+++ Supplied information +++
Lemma EnumeratorImpl_yields_witness :
  (forall fuel, (length [1; 2; 3] < fuel)%nat ->
     option_map (map (bindings Enumerator.tuple_size Enumerator.get))
       (for_each fuel (Enumerator.make [1; 2; 3] 10))
     = Some (expected_pairs [1; 2; 3] 10))
  /\ (forall n, (n <= length [1; 2; 3])%nat ->
        Enumerator.idx_ (Enumerator.state_ (advance_n n (Enumerator.make [1; 2; 3] 10)))
        = 10 + Z.of_nat n).
Proof.
  apply (EnumeratorImpl_yields [1; 2; 3] 10).
  - unfold Int64.in_range, Int64.min_signed, Int64.max_signed. lia.
  - unfold Int64.max_signed. simpl. lia.
Defined.

(** ** zip, continued *)

Lemma zip_loop_tuples {Cur Rest} (st : Zip.ZipStorage Cur Rest) (fuel : nat) :
  (Zip.shortest st < fuel)%nat ->
  option_map zip_tuples (for_each fuel (Zip.make st))
  = Some (map (fun i => Zip.row i st) (seq 0 (Zip.shortest st))).
Proof. exact (zip_loop st fuel). Qed.

(** X12.  Swapping the two inputs of a zip swaps the two positions of
    every tuple and changes nothing else. *)
Theorem zip_swap {A B : Type} (xs : list A) (ys : list B) (fuel : nat) :
  (Nat.min (length xs) (length ys) < fuel)%nat ->
  option_map zip_tuples
    (for_each fuel (Zip.make (Cur := A) (Rest := [B]) (xs, ys)))
  = option_map (map (@rev Returned))
      (option_map zip_tuples
         (for_each fuel (Zip.make (Cur := B) (Rest := [A]) (ys, xs)))).
Proof.
  intros Hf.
  rewrite (zip_loop_tuples (Cur := A) (Rest := [B]) (xs, ys) fuel) by exact Hf.
  rewrite (zip_loop_tuples (Cur := B) (Rest := [A]) (ys, xs) fuel)
    by (cbn [Zip.shortest fst snd]; lia).
  cbn [option_map Zip.shortest fst snd]. rewrite map_map, Nat.min_comm.
  reflexivity.
Qed.

Lemma zip_swap_witness :
  option_map zip_tuples
    (for_each 3 (Zip.make (Cur := Z) (Rest := [bool : Type]) ([1; 2; 3], [true; false])))
  = option_map (map (@rev Returned))
      (option_map zip_tuples
         (for_each 3 (Zip.make (Cur := bool) (Rest := [Z : Type])
                        ([true; false], [1; 2; 3])))).
Proof.
  apply (zip_swap [1; 2; 3] [true; false] 3). simpl. lia.
Defined.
+++
# What the task requires:
Nothing should be altered. Set down all the data again.

# Task solution:
Lemma EnumeratorImpl_yields_witness :
  (forall fuel, (length [1; 2; 3] < fuel)%nat ->
     option_map (map (bindings Enumerator.tuple_size Enumerator.get))
       (for_each fuel (Enumerator.make [1; 2; 3] 10))
     = Some (expected_pairs [1; 2; 3] 10))
  /\ (forall n, (n <= length [1; 2; 3])%nat ->
        Enumerator.idx_ (Enumerator.state_ (advance_n n (Enumerator.make [1; 2; 3] 10)))
        = 10 + Z.of_nat n).
Proof.
  apply (EnumeratorImpl_yields [1; 2; 3] 10).
  - unfold Int64.in_range, Int64.min_signed, Int64.max_signed. lia.
  - unfold Int64.max_signed. simpl. lia.
Defined.

(** ** zip, continued *)

Lemma zip_loop_tuples {Cur Rest} (st : Zip.ZipStorage Cur Rest) (fuel : nat) :
  (Zip.shortest st < fuel)%nat ->
  option_map zip_tuples (for_each fuel (Zip.make st))
  = Some (map (fun i => Zip.row i st) (seq 0 (Zip.shortest st))).
Proof. exact (zip_loop st fuel). Qed.

(** X12.  Swapping the two inputs of a zip swaps the two positions of
    every tuple and changes nothing else. *)
Theorem zip_swap {A B : Type} (xs : list A) (ys : list B) (fuel : nat) :
  (Nat.min (length xs) (length ys) < fuel)%nat ->
  option_map zip_tuples
    (for_each fuel (Zip.make (Cur := A) (Rest := [B]) (xs, ys)))
  = option_map (map (@rev Returned))
      (option_map zip_tuples
         (for_each fuel (Zip.make (Cur := B) (Rest := [A]) (ys, xs)))).
Proof.
  intros Hf.
  rewrite (zip_loop_tuples (Cur := A) (Rest := [B]) (xs, ys) fuel) by exact Hf.
  rewrite (zip_loop_tuples (Cur := B) (Rest := [A]) (ys, xs) fuel)
    by (cbn [Zip.shortest fst snd]; lia).
  cbn [option_map Zip.shortest fst snd]. rewrite map_map, Nat.min_comm.
  reflexivity.
Qed.

Lemma zip_swap_witness :
  option_map zip_tuples
    (for_each 3 (Zip.make (Cur := Z) (Rest := [bool : Type]) ([1; 2; 3], [true; false])))
  = option_map (map (@rev Returned))
      (option_map zip_tuples
         (for_each 3 (Zip.make (Cur := bool) (Rest := [Z : Type])
                        ([true; false], [1; 2; 3])))).
Proof.
  apply (zip_swap [1; 2; 3] [true; false] 3). simpl. lia.
Defined.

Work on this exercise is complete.